America Gets Climate Envoy

Hillary Clinton just named Todd Stern to be America's "climate envoy." Stern is a lawyer and Senior Fellow at the Center for American Progress. He helped negotiate the original Kyoto Protocol agreement during the Clinton Administration.The scope of the "climate envoy" job isn't entirely clear, but we can assume Stern will-at the least-be in charge of representing the U.S. in international climate negotiations (like the especially important ones coming up in Copenhagen in December 2009). Stern seems to have the right sense of urgency:This is no time to indulge in orthodoxies or in the kind of overextended discussion that marked too much of the six-year Kyoto Protocol negotiation.

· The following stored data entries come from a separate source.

Lemma bf_image_len b : bf_ok b -> alen (bf_image b) = 512 * nb b.
Proof. intros Hb. destruct (bf_file b Hb) as (file & E & Hl). pose proof (bf_start b Hb). pose proof (bf_nb b Hb). unfold bf_image, bytes. rewrite E. unfold alen in *. rewrite length_take, length_drop. lia. Qed.
Lemma piece b a n : 0 <= start_offset b -> 0 <= a -> 0 <= n -> a + n <= nb b ->
  sectors_at (bf_image b) a n = take (Z.to_nat (512 * n)) (drop (Z.to_nat (start_offset b + 512 * a)) (bytes b)).
Proof.
  intros. unfold sectors_at, bf_image. rewrite skipn_firstn_comm, take_take, drop_drop. f_equal; [lia|]. f_equal. lia.
Qed.
Lemma read_at_in off n file : 0 <= off -> 0 <= n -> off + n <= alen (content file) -> read_at off n file = (0, take (Z.to_nat n) (drop (Z.to_nat off) (content file)), file <| pos := off + n |>).
Proof.
  intros H1 H2 H3. unfold read_at, fseek_set. destruct (Z.ltb_spec off 0); [lia|]. unfold fread. cbn [pos content set_field]. set (d := take _ _).
  assert (Hd : alen d = n) by (unfold d, alen in *; rewrite length_take, length_drop; lia). by rewrite Hd, Z.eqb_refl.
Qed.
Lemma outside_spec b sector n : bf_ok b -> inw 64 sector -> 0 <= n < 2 ^ 31 -> outside_image sector n b = negb (sector + n <=? nb b).
Proof.
  intros Hb Hs Hn. pose proof (bf_nb b Hb). unfold inw in Hs. unfold outside_image. rewrite (u64_id (nb b)), (u64_id n) by (unfold inw; lia).
  destruct (Z.ltb_spec n 0); [lia|]. cbn [orb]. destruct (Z.ltb_spec (nb b) sector); cbn [orb]; [destruct (Z.leb_spec (sector + n) (nb b)); [lia|done]|].
  rewrite u64_id by (unfold inw; lia). destruct (Z.ltb_spec (nb b - sector) n), (Z.leb_spec (sector + n) (nb b)); done || lia.
Qed.
Lemma cached_bytes b sector n w : coherent b w -> 0 <= sector -> 0 <= n -> window_has sector n w = true -> window_bytes sector n w = sectors_at (bf_image b) sector n.
Proof.
  intros Hw Hs Hn Hc. unfold window_has in Hc. rewrite !andb_true_iff, negb_true_iff, Z.eqb_neq, !Z.leb_le in Hc. destruct Hc as [[Hz Hlo] Hhi]. destruct Hw as [|(H1 & H2 & H3 & H4)]; [done|].
  assert (Ew : window_bytes sector n w = sectors_at (take (Z.to_nat (512 * w_sectors w)) (w_data w)) (sector - w_sector w) n).
  { unfold window_bytes, sectors_at, SECTOR_SIZE. rewrite skipn_firstn_comm, take_take. f_equal; [lia|]. f_equal. lia. }
  rewrite Ew, H4. unfold sectors_at. rewrite skipn_firstn_comm, take_take, drop_drop. f_equal; [lia|]. f_equal. lia.
Qed.
(** Only the position of the stream, and the cache, change. *)
Lemma bf_ok_pos b file p w k : bf_ok b -> f b = Some file -> 0 <= k < NSPIRE_READ_CACHE_WINDOWS -> coherent b w ->
  let b' := b <| f := Some (file <| pos := p |>) |> <| read_cache := arr_set (read_cache b) (read_cache_next b) w |> <| read_cache_next := k |> in
  bf_ok b' /\ bf_image b' = bf_image b.
Proof.
  intros Hb Ef Hk Hw b'. assert (Ei : bf_image b' = bf_image b) by (unfold bf_image, bytes, b'; cbn; by rewrite Ef). split; [|done].
  destruct Hb as [(file' & E & Hl) ? ? ? ? ? Hc]. assert (file' = file) as -> by congruence. constructor; cbn; try done; [by eexists|by rewrite alen_set|].
  apply Forall_lookup. intros i w' Hi. unfold arr_set in Hi. assert (Hcw : coherent b w') by (apply list_lookup_insert_Some in Hi as [(_ & -> & _)|[_ Hi]]; [done|by apply (proj1 (Forall_lookup _ _) Hc i)]).
  unfold coherent in *. by rewrite Ei.
Qed.
(** What a read leaves: the same image on the same number of sectors. *)
Definition same_disk b b' : Prop := bf_ok b' /\ bf_image b' = bf_image b /\ nb b' = nb b /\ mode b' = mode b.
Lemma fill_window_ok b file sector n : bf_ok b -> f b = Some file -> 0 <= sector -> 0 <= n -> sector + n <= nb b ->
  exists d b' file', fill_window sector n b file = (d, b') /\ same_disk b b' /\ start_offset b' = start_offset b /\ f b' = Some file' /\ content file' = content file /\
    (d = None \/ d = Some (sectors_at (bf_image b) sector n)).
Proof.
  intros Hb Ef Hs Hn Hr. destruct (bf_file b Hb) as (file0 & E0 & Hl). assert (file0 = file) as -> by congruence. pose proof (bf_start b Hb). pose proof (bf_next b Hb) as Hnx. unfold fill_window. cbv zeta.
  assert (Hrem : 0 <= Z.rem (read_cache_next b + 1) NSPIRE_READ_CACHE_WINDOWS < NSPIRE_READ_CACHE_WINDOWS) by (apply Z.rem_bound_pos; unfold NSPIRE_READ_CACHE_WINDOWS in *; lia).
  set (cs := Z.min _ _). assert (Hcs : 0 <= cs /\ sector + cs <= nb b) by (unfold cs, NSPIRE_READ_CACHE_SECTORS; lia). clearbody cs. set (old := arr _ _).
  destruct (Z.ltb_spec cs n) as [Hlt|Hle].
  - destruct (bf_ok_pos b file (pos file) (mkCacheWindow (w_data old) (w_sector old) 0) (read_cache_next b) Hb Ef Hnx ltac:(by left)) as [Ho Hi]. eexists None, _, file. split; [reflexivity|].
    assert (E : b <| f := Some (file <| pos := pos file |>) |> = b) by (destruct b, file; cbn in *; by rewrite Ef). rewrite E in Ho, Hi. split; [split; [exact Ho|]; split; [exact Hi|done]|]. cbn. by repeat split; [|left].
  - rewrite (Z.mul_comm sector), (Z.mul_comm cs). rewrite read_at_in by (unfold SECTOR_SIZE; lia). change (0 <? 0) with false. cbv iota. unfold SECTOR_SIZE.
    set (d := take _ (drop _ (content file))). assert (Ed : d = sectors_at (bf_image b) sector cs) by (unfold d; rewrite piece by lia; unfold bytes; by rewrite Ef).
    assert (Hd : alen d = 512 * cs) by (rewrite Ed; unfold sectors_at, alen; rewrite length_take, length_drop; pose proof (bf_image_len b Hb) as Hil; unfold alen in Hil; lia).
    set (data := d ++ _). assert (Edata : take (Z.to_nat (512 * cs)) data = d) by (unfold data; rewrite <- Hd; unfold alen; rewrite Nat2Z.id; apply take_app_length).
    assert (Hw : coherent b (mkCacheWindow data sector cs)) by (destruct (Z.eq_dec cs 0); [by left|right; cbn; split; [done|]; split; [lia|]; split; [lia|]; by rewrite Edata]).
    destruct (bf_ok_pos b file (start_offset b + 512 * sector + 512 * cs) _ _ Hb Ef Hrem Hw) as [Ho Hi].
    eexists _, _, (file <| pos := start_offset b + 512 * sector + 512 * cs |>). split; [reflexivity|]. split; [split; [exact Ho|]; split; [exact Hi|done]|]. cbn. split; [done|]. split; [done|]. split; [done|]. right.
    f_equal. rewrite Ed. unfold sectors_at. rewrite take_take. f_equal. lia.
Qed.
Lemma bf_read_ok b a n : bf_ok b -> inw 64 a -> 0 <= n < 2 ^ 31 -> let r := bf_read_async a n b in
  same_disk b r.2 /\ (if a + n <=? nb b then r.1 = (0, sectors_at (bf_image b) a n) else r.1 = (-1, [])).
Proof.
  intros Hb Ha Hn. destruct (bf_file b Hb) as (file & Ef & Hl). unfold bf_read_async. rewrite Ef, outside_spec by done. unfold inw in Ha. destruct (Z.leb_spec (a + n) (nb b)) as [Hr|]; cbn [negb]; [|by split].
  assert (Hm : forall A (x y : A), (match mode b with BF_MODE_SNAPSHOT => x | _ => y end) = y) by (intros; pose proof (bf_mode b Hb); destruct (mode b); done). rewrite Hm. clear Hm.
  destruct (List.find (window_has a n) (read_cache b)) as [w|] eqn:Ew.
  - apply find_some in Ew as [Hin Hc]. cbn [fst snd]. split; [done|]. rewrite (cached_bytes b); [done| |lia|lia|done]. apply (proj1 (Forall_forall _ _) (bf_coherent b Hb)). by apply list_elem_of_In.
  - destruct (fill_window_ok b file a n Hb Ef) as (d & b' & file' & -> & (Ho & Hi & Hnb & Hmo) & Hso & Ef' & Ec & Hd); [lia..|]. rewrite Ef'.
    destruct Hd as [-> | ->]; [|by cbn [fst snd]]. destruct (bf_file b' Ho) as (file2 & E2 & Hl'). assert (file2 = file') as -> by congruence. pose proof (bf_start b Hb). rewrite (Z.mul_comm a), (Z.mul_comm n).
    rewrite read_at_in by (unfold SECTOR_SIZE; lia). cbn [fst snd]. unfold SECTOR_SIZE. rewrite Hso, Ec.
    destruct (bf_ok_pos b' file' (start_offset b + 512 * a + 512 * n) (arr (read_cache b') (read_cache_next b')) (read_cache_next b') Ho Ef' (bf_next b' Ho)) as [Ho2 Hi2].
    { apply (proj1 (Forall_forall _ _) (bf_coherent b' Ho)). unfold arr. apply list_elem_of_lookup_total_2. pose proof (bf_next b' Ho). pose proof (bf_windows b' Ho). unfold alen in *. lia. }
    assert (Ecache : arr_set (read_cache b') (read_cache_next b') (arr (read_cache b') (read_cache_next b')) = read_cache b').
    { unfold arr_set, arr. apply list_insert_id. apply list_lookup_lookup_total_lt. pose proof (bf_next b' Ho). pose proof (bf_windows b' Ho). unfold alen in *. lia. }
    rewrite Ecache in Ho2, Hi2. split; [split; [exact Ho2|]; split; [rewrite <- Hi; exact Hi2|done]|]. f_equal. rewrite piece by lia. unfold bytes. by rewrite Ef.
Qed.
Lemma fwrite_in d off file : 0 <= off -> off + alen d <= alen (content file) -> alen (content file) <= room file ->
  exists file', fwrite d (file <| pos := off |>) = (alen d, file') /\ content file' = overwrite (content file) off d /\ room file' = room file.
Proof.
  intros H1 H2 H3. unfold fwrite. cbn [pos room set_field]. rewrite take_ge by (unfold alen in *; lia). eexists. split; [reflexivity|]. destruct (Z.eqb_spec (alen d) 0) as [E|]; [|done].
  cbn. assert (d = []) as -> by (apply nil_length_inv; unfold alen in E; lia). rewrite overwrite_in by lia. cbn [app]. change (alen []) with 0. by rewrite Z.add_0_r, take_drop.
Qed.
Lemma bf_ok_written b file' : bf_ok b -> start_offset b + 512 * nb b <= alen (content file') <= room file' -> bf_ok ((bf_invalidate_read_cache b) <| f := Some file' |>).
Proof.
  intros [_ ? ? ? ? ? _] Hl. constructor; cbn; try done; [by eexists|by unfold alen in *; rewrite length_map|]. apply Forall_map, Forall_true. intros w. by left.
Qed.
Lemma bf_write_ok b a d n : bf_ok b -> inw 64 a -> 0 <= n < 2 ^ 31 -> alen d = 512 * n -> let r := bf_write_async a d n b in
  bf_ok r.2 /\ nb r.2 = nb b /\ mode r.2 = mode b /\ (mode b = BF_MODE_RW -> a + n <= nb b -> r.1 = 0 /\ bf_image r.2 = overwrite (bf_image b) (512 * a) d).
Proof.
  intros Hb Ha Hn Hd. destruct (bf_file b Hb) as (file & Ef & Hl). pose proof (bf_start b Hb). unfold bf_write_async. rewrite Ef, outside_spec by done. unfold inw in Ha.
  destruct (Z.leb_spec (a + n) (nb b)) as [Hr|]; cbn [negb]; [|cbn [fst snd]; split; [done|]; split; [done|]; split; [done|]; lia]. cbv zeta.
  assert (Hinv : bf_ok (bf_invalidate_read_cache b)) by (pose proof (bf_ok_written b file Hb Hl) as Ho; destruct b; cbn in *; subst; exact Ho).
  change (mode (bf_invalidate_read_cache b)) with (mode b). change (start_offset (bf_invalidate_read_cache b)) with (start_offset b). pose proof (bf_mode b Hb). destruct (mode b) eqn:Em; [cbn [fst snd]; by split| |done].
  unfold fseek_set, SECTOR_SIZE. destruct (Z.ltb_spec (start_offset b + a * 512) 0); [lia|]. rewrite take_ge by (unfold alen in Hd; lia).
  destruct (fwrite_in d (start_offset b + a * 512) file) as (file' & -> & Ec & Er); [lia..|]. rewrite Hd, Z.mul_comm, Z.eqb_refl. cbn [fst snd].
  assert (Hlen : alen (content file') = alen (content file)) by (rewrite Ec; apply overwrite_length; lia).
  split; [apply bf_ok_written; [done|rewrite Hlen, Er; lia]|]. split; [done|]. split; [done|]. intros _ _. split; [done|]. unfold bf_image, bytes. cbn. rewrite Ef, Ec, (Z.mul_comm a). apply overwrite_part; lia.
Qed.
#[export] Instance block_device_file_laws : BlockDeviceLaws BlockDeviceFile.
Proof.
  refine {| image := bf_image; bs_ok := bf_ok; writable := fun b => mode b = BF_MODE_RW |}; cbn [get_sector_count bs_read bs_write bs_flush block_device_file].
  - intros b Hb. split; [by apply bf_nb|by apply bf_image_len].
  - intros a n b Hb Ha Hn. destruct (bf_read_ok b a n Hb Ha Hn) as [_ Hr]. destruct (Z.leb_spec (a + n) (nb b)); rewrite Hr; cbn [fst snd]; unfold sectors_at, alen; rewrite ?length_take; cbn; lia.
  - intros a n b Hb Ha Hn. destruct (bf_read_ok b a n Hb Ha Hn) as [(Ho & Hi & Hnb & Hm) _]. cbv zeta. by rewrite Hm.
  - intros a n b Hb Ha Hn Hr. pose proof (bf_nb b Hb). destruct (bf_read_ok b a n Hb) as [_ E]; [unfold inw; lia|done|]. destruct (Z.leb_spec (a + n) (nb b)); [done|lia].
  - intros a d n b Hb Ha Hn Hd. by apply bf_write_ok.
  - intros a d n b Hb Hw Ha Hn Hr Hd. pose proof (bf_nb b Hb). destruct (bf_write_ok b a d n Hb) as (Ho & Hnb & Hm & E); [unfold inw; lia|done|done|]. cbv zeta. rewrite Hm. by destruct (E Hw Hr).
  - done.
Defined.
(** C40. A packet crosses the network: what the driver of one card puts into its memory as
    words and sends goes out as exactly those bytes, with the transmit interrupt; a card
    whose ring has room and whose filter accepts it stores it and raises the receive
    interrupt; and its driver, which fetches words from the page that was next, gets a
    header with the next page and the length, and then the bytes of the packet, padded
    with zeros to the least size, also where they go round the end of the ring. *)
Theorem packet_crosses (a b : NE2000State P) (va vb : V) (page n : Z) (ws buf : list Z) (k : nat) :
  card_ok a -> word_mode a -> NE2000_PMEM_START <= 256 * page -> 256 * page + 2 * alen ws <= start a -> start a < stop a <= NE2000_MEM_SIZE -> 0 < alen ws -> 0 < n <= 2 * alen ws -> n <= MAX_ETH_FRAME_SIZE ->
  let packet := take (Z.to_nat n) (word_bytes ws) in
  card_ok b -> word_mode b -> ring_ok b -> nz (Z.land (cmd b) E8390_STOP) = false -> ne2000_buffer_full b = false -> n <= alen buf -> take (Z.to_nat n) buf = packet -> accepts b buf = Done true ->
  let stored := padded packet in alen stored + 4 <= 2 * Z.of_nat k <= stop b - start b ->
  exists a' b1 r data b2,
    driver_send page n ws (a, va) = Done (a', send_packet packet va) /\ Z.testbit (isr a') 1 = true /\
    ne2000_receive buf n b = Done b1 /\ Z.testbit (isr b1) 0 = true /\ curpag b1 = next_page b (alen stored) /\
    driver_fetch (256 * curpag b) k (b1, vb) = Done (le_words data, b2) /\
    take (Z.to_nat (alen stored + 4)) data = [r; curpag b1; u8 (alen stored + 4); u8 (Z.shiftr (alen stored + 4) 8)] ++ stored.
Proof.
  intros Ha Hwa Hpa Hta Hra Hws Hn Hmax packet Hb Hwb Hrb Hstop Hfull Hbuf Epk Hacc stored Hk. destruct (send_sends page n ws a va) as (a' & Ea & Hta' & _); [done..|]. fold packet in Ea.
  destruct (receive_stores b buf n Hb Hrb Hstop Hfull Hacc) as (r & Er); [lia|done|]. rewrite Epk in Er. fold stored in Er.
  pose proof (ring_fits b Hrb Hfull) as Hfit. pose proof (nc_mem b Hb) as Hm. destruct Hrb as [Ra Rb [Rc Rd] Re Rf]. sizes. assert (Hst : 0 <= alen stored) by (unfold alen; lia).
  set (d := [r; next_page b (alen stored); u8 (alen stored + 4); u8 (Z.shiftr (alen stored + 4) 8)] ++ stored) in *. assert (Hd : alen d = alen stored + 4) by (unfold d, alen; rewrite length_app; cbn [length]; lia).
  set (m := ring_store (start b) (stop b) (mem b) (256 * curpag b) d) in *. assert (Hml : alen m = alen (mem b)) by (apply ring_store_length; lia).
  set (b0 := b <| rsr := r |> <| mem := m |> <| curpag := next_page b (alen stored) |> <| isr := Z.lor (isr b) ENISR_RX |>) in *.
  assert (Hb1 : card_ok (ne2000_update_irq b0)) by (apply card_irq_ok; unfold b0; card_tac; by rewrite Hml).
  assert (Hnp : start b <= 256 * next_page b (alen stored) < stop b).
  { unfold next_page. cbv zeta. assert (Hps : alen stored <= 1514) by (unfold stored; rewrite padded_len; unfold packet, alen; rewrite length_take; sizes; lia).
    clear - Rc Rd Re Hfit Hps Hst Hra. destruct (Z.leb_spec (stop b) (256 * curpag b + 256 * ((alen stored + 4 + 259) / 256))); Z.to_euclidean_division_equations; lia. }
  destruct (fetch_fetches (ne2000_update_irq b0) vb (256 * curpag b) k Hb1 Hwb) as (b2 & Ef & _); [constructor; unfold b0, ne2000_update_irq; ne_cbn; sizes; try done; lia|done|clear; Z.to_euclidean_division_equations; lia|lia|unfold b0, ne2000_update_irq; ne_cbn; lia|].
  eexists a', (ne2000_update_irq b0), r, _, b2. split; [exact Ea|]. split; [done|]. split; [exact Er|]. split; [unfold b0, ne2000_update_irq; ne_cbn; by rewrite Z.lor_spec, orb_true_r|]. split; [done|]. split; [exact Ef|].
  change (curpag (ne2000_update_irq b0)) with (next_page b (alen stored)). fold d. rewrite <- Hd. unfold b0, ne2000_update_irq. ne_cbn. unfold m. apply ring_read_stored; lia.
Qed.
End Traffic.

(** ** Examples *)

#[local] Existing Instances Pic.pic_sink Pic.pic_sink_laws.

(** A network that keeps what is sent and has a list of packets to give. *)
Definition Wire : Type := list (list Z) * list (list Z).
Definition wire : Network Wire := {|
  send_packet d v := (v.1 ++ [d], v.2);
  read_packet v := match v.2 with [] => (None, v) | p :: l => (Some (p ++ replicate (2048 - length p) 0, alen p), (v.1, l)) end |}.
#[local] Existing Instance wire.
(** What [first-chunk-stream] hands over: the first [n] bytes when the
    source has that many, and chunks that hold what follows them. *)
Lemma fc_collect_spec (n : nat) (cs : list bytes) (acc : bytes) :
  (length acc <= n)%nat ->
  forall first rest, fc_collect n acc cs = (first, rest) ->
  first ++ concat rest = acc ++ concat cs /\
  (length first = n \/ ((length first < n)%nat /\ rest = [])).
Proof.
  revert acc. induction cs as [| c cs IH]; intros acc Hacc first rest.
  - simpl. intros [= <- <-]. split; [reflexivity |].
    destruct (decide (length acc = n)); [left | right]; [done | split; [lia | done]].
  - cbn [fc_collect].
    destruct (Nat.ltb_spec (length c) (n - length acc)) as [Hlt | Hge].
    + intros H. apply IH in H; [| rewrite length_app; lia].
      destruct H as [H1 H2]. split; [| exact H2].
      rewrite H1. cbn [concat]. rewrite app_assoc. reflexivity.
    + intros [= <- <-]. split.
      * rewrite <- app_assoc. f_equal.
        rewrite <- (take_drop (n - length acc) c) at 3.
        cbn [concat].
        destruct (drop (n - length acc) c) as [| b r] eqn:E.
        -- rewrite app_nil_r. reflexivity.
        -- cbn [concat]. rewrite <- app_assoc. reflexivity.
      * left. rewrite length_app, length_take. lia.
Qed.

Lemma fc_collect_bucket (n : nat) (cs : list bytes) (hd payload : bytes) :
  length hd = n -> concat cs = hd ++ payload ->
  exists rest, fc_collect n [] cs = (hd, rest) /\ concat rest = payload.
Proof.
  intros Hn Hcs.
  destruct (fc_collect n [] cs) as [first rest] eqn:E.
  destruct (fc_collect_spec n cs [] ltac:(simpl; lia) first rest E) as [H1 H2].
  simpl in H1. rewrite Hcs in H1.
  destruct H2 as [Hlen | [Hlen ->]].
  - apply app_inj_1 in H1; [| congruence].
    destruct H1 as [-> H1]. eauto.
  - simpl in H1. rewrite app_nil_r in H1. subst first.
    rewrite length_app in Hlen. lia.
Qed.

Lemma append_tmp_neq (s : string) : s +:+ ".tmp" <> s.
Proof.
  induction s as [| a s IH]; simpl.
  - discriminate.
  - intros [= H]. exact (IH H).
Qed.

(** ** Running the operations *)

(** Unfolds the plumbing of [M] and of the primitives, and nothing of the
    file system or of the codec. *)
Ltac run_io :=
  cbv beta iota zeta delta
    [mbind mret M_bind M_ret bind ret throw try_catch now emit on_disk
     lock_take lock_release log_line log_error cb cb_status
     fs_readFile fs_writeFile fs_unlink fs_rename fs_open fs_write fs_close
     fs_close_twice last_answers_first Service.settles
     fs_createReadStream fs_createWriteStream stream_write];
  cbn [w_disk ticks trace fst snd].

Ltac list_norm := rewrite <- ?app_assoc; cbn [app].

Section Reads.

Context (sv : services) (key : string) (h : option header) (payload : bytes).
Context (w : world).

Let stored_eol := eol_or_zero (eol_of h).

Hypothesis Hdouble : Number.is_double stored_eol = true.

Lemma service_get_bucket :
  files (w_disk w) !! Service._keyToPath sv key = Some (bucket h payload) ->
  Service.get sv key w =
    (if Number.lt stored_eol (time sv (ticks w))
     then inl (YError.new "E_END_OF_LIFE" [VNum stored_eol])
     else inr payload,
     {| w_disk := w_disk w; ticks := S (ticks w);
        trace := trace w ++ [FsReadFile (Service._keyToPath sv key)] |}).
Proof.
  intros Hf. unfold Service.get. run_io.
  unfold NodeFs.readFile. rewrite Hf. unfold bucket.
  rewrite decodeHeader_encodeHeader_app by exact Hdouble.
  run_io. cbn [eol lt_eol value_of_eol]. fold stored_eol.
  destruct (Number.lt stored_eol (time sv (ticks w))); run_io.
  - reflexivity.
  - rewrite drop_encodeHeader_app. reflexivity.
Qed.

End Reads.

Section StreamReads.

Context (sv : services) (key : string) (h : option header) (payload : bytes).
Context (w : world).

Let stored_eol := eol_or_zero (eol_of h).
Let path := Service._keyToPath sv key.

Hypothesis Hdouble : Number.is_double stored_eol = true.
Hypothesis Hfile : files (w_disk w) !! path = Some (bucket h payload).

Lemma service_getStream_bucket :
  exists cs, concat cs = payload /\
  Service.getStream sv key w =
    (if Number.lt stored_eol (time sv (ticks w))
     then inl (YError.new "E_END_OF_LIFE" [VNum stored_eol])
     else inr cs,
     {| w_disk := w_disk w; ticks := S (ticks w);
        trace := trace w ++ [FsCreateReadStream path] |}).
Proof.
  destruct (fc_collect_bucket HEADER_SIZE
              (chunks_of (Pos.to_nat (hwm (w_disk w))) (bucket h payload))
              (_encodeHeader h) payload) as [rest [Hfc Hrest]].
  { apply length_encodeHeader. }
  { apply concat_chunks_of. }
  exists rest. split; [exact Hrest |].
  unfold Service.getStream. run_io.
  unfold NodeFs.createReadStream. fold path. rewrite Hfile, Hfc.
  rewrite decodeHeader_encodeHeader by exact Hdouble.
  run_io. cbn [eol lt_eol value_of_eol]. fold stored_eol.
  destruct (Number.lt stored_eol (time sv (ticks w))); reflexivity.
Qed.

As the United Kingdom's climate envoy, John Ashton, said recently, "We now need to stop talking about talking and start deciding about doing." The next president should approach this issue the way President Franklin Roosevelt approached the Great Depression: in a spirit of restless experimentation.Some people in "green" circles are starting to worry that Stern's job will overlap in a counterproductive way with those of Energy Secretary Steven Chu and "Assistant to the President for Energy and Climate Change" Carol Browner. From my perspective, three high-level people working on climate change doesn't sound like a confusing surplus, especially given their different backgrounds. At any rate, we certainly didn't get very far with the opposite approach under Bush. Does anybody even know who represented the U.S. in climate negotiations during the Bush Administration?